Although the Respondent may be in a position to refund the amount of the decree as deposited in court should the appeal be successful and albeit the appellant has not demonstrated the kind of loss they would suffer if at all the decretal sum is paid to the Respondent should the appeal succeed, in my view, to require the appellant to settle decree in this case where judgment was entered summarily without a full, trial before the appeal is heard would be tantamount to countermanding the appellant’s right of appeal.  This is not to say that summary judgment should not have been entered as it is allowed by law under Order 36 of the Civil Procedure Rules. In my humble opinion, however, I find it  fair and just to grant an order of stay of execution pending appeal to accord the appellant an opportunity to exhaust their right to a fair hearing on appeal.

Nevertheless, the court has an unfettered obligation to protect the interests of both parties to the appeal. Consequently, in order to protect the interests of the Respondent, and so that the appellants can demonstrate that they are not just vexing the Respondent by filing this appeal, it is just to grant that order of stay of execution on terms.
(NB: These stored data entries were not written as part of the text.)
Lemma perform_shows m g op : Shows m g -> Tidy g -> 0 <= op_now op -> 0 < raised g < 2 ^ 64 - 1 ->
  Shows (perform m op) (expect g op) /\ Tidy (expect g op) /\ raised g <= raised (expect g op) <= raised g + 1.
Proof.
  intros [Hv Hs Hn He Ha] Htidy Hnow Hr. destruct op as [now set ev|now s|now b|now set]; simpl in Hnow |- *.
  - unfold Enqueue. rewrite Hn, He, Ha.
    assert (Hu : u64 (raised g + 1) = raised g + 1) by (apply wrap_small; lia). rewrite Hu.
    set (e := mkEvent _ _ _ (raised g) _). cbn [toasts_enabled].
    change (type e) with (type ev). destruct (bool_decide _ || _).
    { split_and!; simpl; try lia; [by split|]. destruct Htidy as [? ? ? Ho]. split; try done.
      eapply Forall_impl; [exact Ho|]. simpl. lia. }
    change (IsStanding (type ev)) with (standing e). cbn [visible visible_shown_at].
    rewrite Hv, (timed_is_last_spec g Htidy).
    destruct (standing e) eqn:Est.
    + assert (Hm : Tidy (set_toasts set (stack g ++ [(e, now)]) (timed g)
          (mkGlance (stack g) (timed g) (raised g + 1) (showing g) (alarm g))))
        by (apply (tidy_more now set _ _ g e); [done|done|by left]).
      split; [|split; [exact Hm|simpl; lia]].
      assert (Hat : (length (all_toasts g).*1 - match timed g with Some _ => 1 | None => 0 end)%nat
          = length (stack g)).
      { unfold all_toasts. rewrite length_fmap, length_app. destruct (timed g); simpl; lia. }
      apply (reschedule_shows set); [exact Hm|done|done| |]; simpl.
      * replace (_ - _)%nat with (length (stack g).*1) by (rewrite length_fmap, <- Hat; by destruct (timed g)).
        unfold all_toasts. rewrite !fmap_app, insert_at_middle. simpl. by rewrite <- app_assoc.
      * rewrite Hs. replace (_ - _)%nat with (length (stack g).*2) by (rewrite length_fmap, <- Hat; by destruct (timed g)).
        unfold all_toasts. rewrite !fmap_app, insert_at_middle. simpl. by rewrite <- app_assoc.
    + assert (Hm : Tidy (set_toasts set (stack g) (Some (e, now))
          (mkGlance (stack g) (timed g) (raised g + 1) (showing g) (alarm g))))
        by (apply (tidy_more now set _ _ g e); [done|done|by right]).
      split; [|split; [exact Hm|simpl; lia]].
      apply (reschedule_shows set); [exact Hm|done|done| |]; simpl; rewrite ?Hs; unfold all_toasts;
        destruct (timed g) as [[e' t']|]; simpl; rewrite ?fmap_app; simpl; by rewrite ?removelast_last, ?app_nil_r.
  - unfold Dismiss. rewrite Hv. pose proof (index_of_none s (all_toasts g)) as Hi.
    destruct (index_of s (all_toasts g).*1) as [i|] eqn:Ei.
    + destruct (existsb _ _); [|discriminate (proj2 Hi eq_refl)]. unfold index_of in Ei.
      destruct (list_find _ _) as [[j x]|] eqn:Ef; [|done]. injection Ei as ->.
      apply remove_at_filter in Ef; [|apply Htidy].
      assert (Hm : Tidy (set_toasts now (filter (fun t => has_sequence s t = false) (stack g))
                           (unless (has_sequence s) (timed g)) g)).
      { apply tidy_less; [done|apply sublist_filter|]. rewrite <- filter_unless. apply sublist_filter. }
      split; [|split; [exact Hm|simpl; lia]].
      apply (reschedule_shows now); [exact Hm|done|done| |]; simpl; rewrite ?Hs, remove_at_fmap, Ef;
        unfold all_toasts; by rewrite filter_app, filter_unless.
    + rewrite (proj1 Hi eq_refl). split; [by split|split; [done|lia]].
  - assert (Hb : Shows (mkManager (visible m) (visible_shown_at m) (next_sequence m) (armed m) b)
                   (mkGlance (stack g) (timed g) (raised g) b (alarm g)) /\
                 Tidy (mkGlance (stack g) (timed g) (raised g) b (alarm g)))
      by (split; [by split|by destruct Htidy]).
    destruct Hb as [Hb1 Hb2]. unfold SetToastsEnabled. cbn [visible].
    destruct b; [split; [done|split; [done|simpl; lia]]|].
    change (all_toasts (mkGlance _ _ _ _ _)) with (all_toasts g).
    destruct (all_toasts g) as [|x l] eqn:El; simpl in Hv; destruct (visible m) as [|y v] eqn:Ev; try done.
    + split; [done|split; [done|simpl; lia]].
    + assert (Hm : Tidy (set_toasts now [] None (mkGlance (stack g) (timed g) (raised g) false (alarm g)))).
      { apply tidy_less; [done|apply sublist_nil_l|apply sublist_nil_l]. }
      split; [|split; [exact Hm|simpl; lia]].
      apply (reschedule_shows now); [exact Hm|done|done|done|done].
  - unfold onTimerFired. simpl.
    assert (Hm : Tidy (set_toasts set (stack g) (unless (expired now) (timed g)) g)).
    { apply tidy_less; [done|done|]. rewrite <- filter_unless. apply sublist_filter. }
    split; [|split; [exact Hm|simpl; lia]].
    assert (Hf : filter (fun t => expired now t = false) (toasts m) = stack g ++ option_list (unless (expired now) (timed g))).
    { unfold toasts. rewrite Hv, Hs, zip_fst_snd. unfold all_toasts. rewrite filter_app, filter_unless. f_equal.
      apply filter_all. intros [e t] Hx. destruct Htidy as [Hst _ _ _]. rewrite Forall_forall in Hst.
      specialize (Hst _ Hx). simpl in Hst |- *. by rewrite (standing_interval e Hst). }
    apply (reschedule_shows set); [exact Hm|done|done| |]; simpl; by rewrite Hf.
Qed.

(** ** Theorems *)

Lemma expect_alarm g op : (is_Some (alarm g) <-> is_Some (timed g)) ->
  is_Some (alarm (expect g op)) <-> is_Some (timed (expect g op)).
Proof.
  intros Hg. destruct op; simpl; repeat case_match; simpl; try done; unfold alarm_for; rewrite fmap_is_Some; done.
Qed.

Lemma run_shows ops : Forall (fun op => 0 <= op_now op) ops -> Z.of_nat (length ops) < 2 ^ 64 - 2 ->
  let g := foldl expect empty_glance ops in
  Shows (foldl perform new_manager ops) g /\ Tidy g /\ 0 < raised g <= 1 + Z.of_nat (length ops) /\
  (is_Some (alarm g) <-> is_Some (timed g)).
Proof.
  induction ops as [|op ops IH] using rev_ind; intros Hops Hlen.
  { split; [done|]. split; [|split; [simpl; lia|split; intros [? ?]; done]]. split; try constructor. }
  rewrite Forall_app, Forall_singleton in Hops. destruct Hops as [Hops Hop].
  rewrite length_app in Hlen. simpl in Hlen.
  destruct (IH Hops ltac:(lia)) as (Hs & Ht & Hr & Ha). rewrite !foldl_app, length_app. simpl.
  destruct (perform_shows _ _ op Hs Ht Hop ltac:(lia)) as (Hs' & Ht' & Hr').
  split; [done|]. split; [done|]. split; [lia|]. by apply expect_alarm.
Qed.

(** C29: the toasts are a glance.  After any sequence of notifications, dismissals, switches and
    alarms, with the clock set at will, what is on screen is the stack of standing toasts in
    the order they were raised and below it at most one timed toast, the last one raised; a
    record-only notification is never shown, no two toasts have the same number, and the timer
    runs exactly while there is a timed toast, for the rest of its time as the second reading
    of the clock tells it. *)
Theorem toasts_are_a_glance : forall ops,
  Forall (fun op => 0 <= op_now op) ops -> Z.of_nat (length ops) < 2 ^ 64 - 2 ->
  let m := foldl perform new_manager ops in
  let g := foldl expect empty_glance ops in
  visible m = (stack g ++ option_list (timed g)).*1 /\
  visible_shown_at m = (stack g ++ option_list (timed g)).*2 /\
  Forall (fun t => standing t.1 = true) (stack g) /\
  Forall (fun t => standing t.1 = false) (option_list (timed g)) /\
  NoDup (sequence <$> visible m) /\
  armed m = alarm g /\ (is_Some (armed m) <-> is_Some (timed g)).
Proof.
  intros ops Hops Hlen m g.
  destruct (run_shows ops Hops Hlen) as (Hs & Ht & _ & Ha). fold g in Hs, Ht, Ha. fold m in Hs.
  destruct Hs as [Hv Hsh _ _ Har]. destruct Ht as [Hst Htm Hnd _].
  split_and!; try done.
  - eapply Forall_impl; [exact Htm|]. by intros ? [? _].
  - by rewrite Hv.
  - by rewrite Har.
Qed.

Definition notify (t : NotificationType) : NotificationEvent := mkEvent t NoAction NoAction 0 false.

(** A standing toast, two timed ones, an early alarm and a late one. *)
Definition some_toasts : list Op :=
  [DoEnqueue 1000 1000 (notify Saved); DoEnqueue 2000 2001 (notify LowStorage);
   DoEnqueue 3000 3000 (notify FramesDropped); DoEnqueue 3500 3500 (notify PresetSwitched);
   DoEnqueue 4000 4000 (notify WindowCaptureStalled); TimerFires 12999 12999; DoDismiss 13000 2].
In the end, I grant an order of stay pending appeal on condition that:

The amount of Kshs. 3,072,036 deposited in court on 28/8/2014 shall be deposited in an interest earning account in the joint names of the parties advocates in a reputable financial institution (Bank) within 14 days from the date of this ruling, which amount shall remain as security for the due performance of decree pending the hearing and determination of this appeal and or until this court makes further orders as to its disposal.

The appellant shall take all the necessary steps to facilitate speedy disposal of this appeal and in the event that processes for the hearing of the appeal are not completed within the next 90 days from this date the order for stay of execution pending appeal shall stand discharged unless otherwise extended by the court for sufficient and good reason to be demonstrated by the applicant.

That the applicant shall compile file and serve the record of appeal within 30 (thirty) days from the date of this ruling.

Costs of this application to the Respondent.

Dated, Signed and delivered at Nairobi this 18th March 2015

R.E. ABURILI

JUDGE

18/3/15

Coram- Aburili .J

CC- Kavata

Miss Ocholla for respondent

Miss Nyamwata holding brief for Kioko for appellant.

Court-Ruling delivered in open court as scheduled.